● **Task requirements**
Below this line is the material. Write out only its lines from the one containing "(** The cells" through the one containing "match pre, s with", both kept, exactly.

● **Input data**
(** The alpha band of a pixel, and the pixels that count as transparent. *)
Definition alpha (p : pixel) : Z := p.2.

Definition transparent (p : pixel) : Prop := alpha p = 0.

(** An image holds one pixel per position. *)
Definition well_formed (img : image) : Prop :=
  length (getdata img) = (width img * height img)%nat.

(** Position [(x, y)] of the image holds a pixel that is not transparent. *)
Definition visible (img : image) (x y : Z) : Prop :=
  ∃ p, pixel_at img x y = Some p ∧ ¬ transparent p.

(** [b] is the smallest box around the visible pixels: it contains them
    all, and each of its four edges touches one. *)
Definition bounding_box (img : image) (b : box) : Prop :=
  let '(x0, y0, x1, y1) := b in
  (∀ x y, visible img x y → x0 ≤ x < x1 ∧ y0 ≤ y < y1) ∧
  (∃ y, visible img x0 y) ∧ (∃ y, visible img (x1 - 1) y) ∧
  (∃ x, visible img x y0) ∧ (∃ x, visible img x (y1 - 1)).

(** [img'] is the part of [img] inside the box [b]. *)
Definition region (img : image) (b : box) (img' : image) : Prop :=
  let '(x0, y0, x1, y1) := b in
  im_mode img' = im_mode img ∧
  size img' = (x1 - x0, y1 - y0) ∧
  ∀ x y, 0 ≤ x < x1 - x0 → 0 ≤ y < y1 - y0 →
    is_Some (pixel_at img' x y) ∧
    pixel_at img' x y = pixel_at img (x0 + x) (y0 + y).

(** The entry of a name table at a grid position [(row, col)], counted
    from 0. *)
Definition table_at (card_map : list (list string)) (pos : nat * nat)
  : option string :=
  card_map !! pos.1 ≫= λ card_row, card_row !! pos.2.

(** Two distinct grid positions of the table carry the same name. *)
Definition has_duplicate_entry (card_map : list (list string)) : Prop :=
  ∃ name p q,
    p ≠ q ∧ table_at card_map p = Some name ∧ table_at card_map q = Some name.

(** The positions of a grid of [rows] by [cols] cells, row by row. *)
Definition positions (rows cols : nat) : list (nat * nat) :=
  row ← seq 0 rows; col ← seq 0 cols; [(row, col)].

(** Two file systems agree on the 52 card files. *)
Definition agree_on_cards (fs1 fs2 : gset string) : Prop :=
  ∀ id filename, 1 ≤ id ≤ 52 → Verify.card_id_to_filename id = Py.Ok filename →
    Verify.path_exists fs1 (Py.path_join Verify.cards_dir filename)
    = Verify.path_exists fs2 (Py.path_join Verify.cards_dir filename).

(** The paths of the 52 card files, and the directory that holds all of
    them but the one named [filename]. *)
Definition card_paths : list string :=
  omap (λ id, match Verify.card_id_to_filename id with
              | Py.Ok f => Some (Py.path_join Verify.cards_dir f)
              | Py.Raise _ => None
              end) (Py.range 1 53).

Definition cards_without (filename : string) : gset string :=
  list_to_set
    (filter (λ p, p ≠ Py.path_join Verify.cards_dir filename) card_paths).

(** The cells of the grid in the order the two loops visit them. *)
Definition grid_cells : list (Z * Z) :=
  row ← Py.range 0 ROWS; col ← Py.range 0 COLS; [(row, col)].

(** A name table that has an entry for every cell of the grid. *)
Definition covers_grid (card_map : list (list string)) : Prop :=
  (Z.to_nat ROWS ≤ length card_map)%nat ∧
  Forall (λ card_row : list string, (Z.to_nat COLS ≤ length card_row)%nat)
         (take (Z.to_nat ROWS) card_map).

(** The path a card name is saved at. *)
Definition output_path (card_name : string) : string :=
  Py.path_join OUTPUT_DIR (card_name +:+ ".png").

(** [info] is the name and the trimmed image of the cell [rc]. *)
Definition cell_info (card_map : list (list string)) (sprite_sheet : image)
    (rc : Z * Z) (info : string * image) : Prop :=
  cell_name card_map rc.1 rc.2 = Py.Ok info.1 ∧
  cell_card sprite_sheet rc.1 rc.2 = Py.Ok info.2.

(** The remainder of [s] after the prefix [pre], if [s] starts with it. *)
Fixpoint strip_prefix (pre s : string) : option string :=
  match pre, s with
  | EmptyString, _ => Some s
  | String a pre', String b s' =>
      if bool_decide (a = b) then strip_prefix pre' s' else None
  | String _ _, EmptyString => None
  end.

(** The names a trace reports as skipped duplicates, in order. *)
Definition skipped_names (tr : list event) : list string :=
  omap (λ e, match e with
             | Print line => strip_prefix "⊘ Skipped duplicate: " line
             | _ => None
             end) tr.

(** How often [name] occurs in a list of names. *)
Definition occurrences (name : string) (names : list string) : nat :=
  length (filter (λ n, n = name) names).

(** What one pass of the loop body does to the state, given the name and
    the image of the cell. *)
Definition record_cell (st : state) (info : string * image) : state :=
  let '(card_name, card) := info in
  if decide (card_name ∈ seen_cards st) then
    State (card_count st) (seen_cards st)
          (trace st ++ [Print (skipped_line card_name)])
  else
    State (card_count st + 1) ({[card_name]} ∪ seen_cards st)
          (trace st ++ [Save (output_path card_name) card;
                        Print (saved_line (card_name +:+ ".png") card)]).

(** The events of the loop over cells with the given names and images,
    when the names in [seen] have been saved before. *)
Fixpoint cell_events (seen : gset string) (infos : list (string * image))
  : list event :=
  match infos with
  | [] => []
  | (card_name, card) :: infos' =>
      if decide (card_name ∈ seen) then
        Print (skipped_line card_name) :: cell_events seen infos'
      else
        Save (output_path card_name) card
          :: Print (saved_line (card_name +:+ ".png") card)
          :: cell_events ({[card_name]} ∪ seen) infos'
  end.

(** The filenames of a full deck, with the joker and the back. *)
Definition expected_filenames : list string :=
  (rank ← Verify.CARD_NAMES; suit ← Verify.SUITS;
   [rank +:+ "_" +:+ suit +:+ ".png"]) ++ ["joker.png"; "back.png"].

(** The classification of a sample with bands [r], [g], [b]: GREEN when
    green exceeds red by more than 10 and blue by more than 5, otherwise
    WHITE when all bands exceed 200, otherwise OTHER. *)
Definition classified (r g b : Z) (cls : string) : Prop :=
  (g > r + 10 ∧ g > b + 5 ∧ cls = "GREEN") ∨
  (¬ (g > r + 10 ∧ g > b + 5) ∧ r > 200 ∧ g > 200 ∧ b > 200 ∧
   cls = "WHITE") ∨
  (¬ (g > r + 10 ∧ g > b + 5) ∧ ¬ (r > 200 ∧ g > 200 ∧ b > 200) ∧
   cls = "OTHER").

(** [line] is the printed reading of the pixel of [img] at [(x, y)]: the
    coordinate [coord] along [axis], the three bands of that pixel and
    their classification. *)
Definition reading (img : image) (axis : string) (coord x y : Z)
    (line : string) : Prop :=
  ∃ r g b a cls,
    pixel_at img x y = Some (r, g, b, a) ∧
    classified r g b cls ∧
    line = "  " +:+ axis +:+ "=" +:+ Py.format_d 3 coord +:+ ": RGB("
           +:+ Py.format_d 3 r +:+ "," +:+ Py.format_d 3 g +:+ ","
           +:+ Py.format_d 3 b +:+ ") - " +:+ cls.

End Spec.

(** * Vocabulary of the further statements *)

Module Layout.
Import PIL Slice.

(** The rectangle [(left, upper, right, lower)] that [slice_cards] crops
    for the cell at [(row, col)]. *)
Definition cell_box (row col : Z) : box :=
  let left_ := FIRST_CARD_X + col * (CARD_WIDTH + H_GAP) in
  let upper := FIRST_CARD_Y + row * (CARD_HEIGHT + V_GAP) in
  let right_ := left_ + CARD_WIDTH in
  let lower := upper + CARD_HEIGHT in
  (left_, upper, right_, lower).

(** Position [(x, y)] lies inside a box, right and lower edges excluded. *)
Definition inside (b : box) (x y : Z) : Prop :=
  let '(x0, y0, x1, y1) := b in x0 ≤ x < x1 ∧ y0 ≤ y < y1.

(** The entry the exhaustive check of the verifier collects for [card_id],
    if its file is absent. *)
Definition missing_entry (fs : gset string) (card_id : Z)
  : option (Z * string) :=
  match Verify.card_id_to_filename card_id with
  | Py.Ok filename =>
      if Verify.path_exists fs (Py.path_join Verify.cards_dir filename)
      then None
      else Some (card_id, filename)
  | Py.Raise _ => None
  end.

(** The paths at which a file system holds a file. *)
Definition paths_of (fs : gmap string image) : gset string := dom fs.

End Layout.

(** * Properties *)

(** Decide a closed decidable proposition by evaluation. *)
Ltac decide_by_eval :=
  refine (bool_decide_unpack _ _); vm_compute; exact I.

(** ** The numbering of the cards *)

Section card_ids.
Import Verify.

(** The ids 1..52, as [range(1, 53)] lists them. *)
Lemma range_1_53_elem id : id ∈ Py.range 1 53 ↔ 1 ≤ id ≤ 52.
Proof. unfold Py.range. rewrite elem_of_seqZ. lia. Qed.

Lemma filenames_NoDup : NoDup (card_id_to_filename <$> Py.range 1 53).
Proof. decide_by_eval. Qed.

Lemma card_id_to_filename_inj id1 id2 :
  1 ≤ id1 ≤ 52 → 1 ≤ id2 ≤ 52 →
  card_id_to_filename id1 = card_id_to_filename id2 → id1 = id2.
Proof.
  intros H1 H2 Heq.
  pose proof filenames_NoDup as Hnd.
  rewrite NoDup_alt in Hnd.
  assert (Hlk : ∀ id, 1 ≤ id ≤ 52 →
            (card_id_to_filename <$> Py.range 1 53) !! Z.to_nat (id - 1)
            = Some (card_id_to_filename id)).
  { intros id Hid. rewrite list_lookup_fmap. unfold Py.range.
    rewrite lookup_seqZ_lt by lia. simpl. f_equal. f_equal. lia. }
  pose proof (Hlk id1 H1) as Hl1. pose proof (Hlk id2 H2) as Hl2.
  rewrite Heq in Hl1.
  pose proof (Hnd _ _ _ Hl1 Hl2). lia.
Qed.

Lemma card_id_to_filename_formula id :
  1 ≤ id ≤ 52 →
  ∃ rank suit,
    CARD_NAMES !! Z.to_nat ((id - 1) `mod` 13) = Some rank ∧
    SUITS !! Z.to_nat ((id - 1) `div` 13) = Some suit ∧
    card_id_to_filename id = Py.Ok (rank +:+ "_" +:+ suit +:+ ".png").
Proof.
  intros Hid. apply range_1_53_elem in Hid. revert id Hid.
  apply Forall_forall.
  let l := eval vm_compute in (Py.range 1 53) in
  change (Py.range 1 53) with l.
  repeat (apply Forall_cons_2; [by do 2 eexists|]).
  apply Forall_nil_2.
Qed.

Lemma card_id_to_filename_surj rank suit :
  rank ∈ CARD_NAMES → suit ∈ SUITS →
  ∃ id, 1 ≤ id ≤ 52 ∧
        card_id_to_filename id = Py.Ok (rank +:+ "_" +:+ suit +:+ ".png").
Proof.
  assert (Hall : Forall (λ r, Forall (λ s,
            Exists (λ id, card_id_to_filename id
                          = Py.Ok (r +:+ "_" +:+ s +:+ ".png"))
                   (Py.range 1 53)) SUITS) CARD_NAMES)
    by decide_by_eval.
  intros Hr Hs.
  rewrite Forall_forall in Hall. specialize (Hall rank Hr).
  rewrite Forall_forall in Hall. specialize (Hall suit Hs).
  apply Exists_exists in Hall as (id & Hin & Hid).
  exists id. split; [by apply range_1_53_elem | done].
Qed.

(** C1: on the ids 1..52, [card_id_to_filename] returns
    ["<rank>_<suit>.png"] with the rank at index [(id-1) mod 13] of
    A,2..10,J,Q,K and the suit at index [(id-1) div 13] of spades, hearts,
    diamonds, clubs; it is injective there and reaches each of the 52
    rank/suit names; ids 1, 13, 14, 52, 7 and 33 map to A_spades, K_spades,
    A_hearts, K_clubs, 7_spades and 7_diamonds. *)
Theorem card_id_to_filename_bijection :
  (∀ id, 1 ≤ id ≤ 52 →
     ∃ rank suit,
       CARD_NAMES !! Z.to_nat ((id - 1) `mod` 13) = Some rank ∧
       SUITS !! Z.to_nat ((id - 1) `div` 13) = Some suit ∧
       card_id_to_filename id = Py.Ok (rank +:+ "_" +:+ suit +:+ ".png")) ∧
  (∀ id1 id2, 1 ≤ id1 ≤ 52 → 1 ≤ id2 ≤ 52 →
     card_id_to_filename id1 = card_id_to_filename id2 → id1 = id2) ∧
  (∀ rank suit, rank ∈ CARD_NAMES → suit ∈ SUITS →
     ∃ id, 1 ≤ id ≤ 52 ∧
           card_id_to_filename id = Py.Ok (rank +:+ "_" +:+ suit +:+ ".png")) ∧
  CARD_NAMES = ["A"; "2"; "3"; "4"; "5"; "6"; "7"; "8"; "9"; "10"; "J"; "Q"; "K"] ∧
  SUITS = ["spades"; "hearts"; "diamonds"; "clubs"] ∧
  card_id_to_filename 1 = Py.Ok "A_spades.png" ∧
  card_id_to_filename 13 = Py.Ok "K_spades.png" ∧
  card_id_to_filename 14 = Py.Ok "A_hearts.png" ∧
  card_id_to_filename 52 = Py.Ok "K_clubs.png" ∧
  card_id_to_filename 7 = Py.Ok "7_spades.png" ∧
  card_id_to_filename 33 = Py.Ok "7_diamonds.png".
Proof.
  split; [exact card_id_to_filename_formula|].
  split; [exact card_id_to_filename_inj|].
  split; [exact card_id_to_filename_surj|].
  repeat split.
Qed.

(** The formula of C1 at id 33, the second card of the bug scenario. *)
Lemma card_id_to_filename_bijection_witness :
  1 ≤ 33 ≤ 52 ∧
  ∃ rank suit,
    CARD_NAMES !! Z.to_nat ((33 - 1) `mod` 13) = Some rank ∧
    SUITS !! Z.to_nat ((33 - 1) `div` 13) = Some suit ∧
    card_id_to_filename 33 = Py.Ok (rank +:+ "_" +:+ suit +:+ ".png").
Proof.
  split; [lia|].
  apply (proj1 card_id_to_filename_bijection 33). lia.
Defined.

(** C10: the id is not checked. For 0, Python's modulo and floor division
    give rank index 12 and suit index -1, which reads the last suit, so the
    result is "K_clubs.png", the filename of id 52; on 0..52 the mapping is
    not injective. *)
Theorem card_id_to_filename_zero :
  (0 - 1) `mod` 13 = 12 ∧
  (0 - 1) `div` 13 = -1 ∧
  Py.index SUITS (-1) = Py.Ok "clubs" ∧
  card_id_to_filename 0 = Py.Ok "K_clubs.png" ∧
  card_id_to_filename 52 = Py.Ok "K_clubs.png" ∧
  ¬ (∀ id1 id2, 0 ≤ id1 ≤ 52 → 0 ≤ id2 ≤ 52 →
       card_id_to_filename id1 = card_id_to_filename id2 → id1 = id2).
Proof.
  repeat split.
  intros Hinj. specialize (Hinj 0 52). discriminate Hinj; [lia|lia|reflexivity].
Qed.

End card_ids.

(** ** Pixel classification *)

Section pixels.
Import PIL Slice Analyze Spec.

Lemma is_green_true r g b : is_green r g b = true ↔ primary_rule r g b.
Proof.
  unfold is_green, primary_rule.
  rewrite !andb_true_iff, !Z.gtb_ltb, !Z.ltb_lt. lia.
Qed.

● **Worked solution**
(** The cells of the grid in the order the two loops visit them. *)
Definition grid_cells : list (Z * Z) :=
  row ← Py.range 0 ROWS; col ← Py.range 0 COLS; [(row, col)].

(** A name table that has an entry for every cell of the grid. *)
Definition covers_grid (card_map : list (list string)) : Prop :=
  (Z.to_nat ROWS ≤ length card_map)%nat ∧
  Forall (λ card_row : list string, (Z.to_nat COLS ≤ length card_row)%nat)
         (take (Z.to_nat ROWS) card_map).

(** The path a card name is saved at. *)
Definition output_path (card_name : string) : string :=
  Py.path_join OUTPUT_DIR (card_name +:+ ".png").

(** [info] is the name and the trimmed image of the cell [rc]. *)
Definition cell_info (card_map : list (list string)) (sprite_sheet : image)
    (rc : Z * Z) (info : string * image) : Prop :=
  cell_name card_map rc.1 rc.2 = Py.Ok info.1 ∧
  cell_card sprite_sheet rc.1 rc.2 = Py.Ok info.2.

(** The remainder of [s] after the prefix [pre], if [s] starts with it. *)
Fixpoint strip_prefix (pre s : string) : option string :=
  match pre, s with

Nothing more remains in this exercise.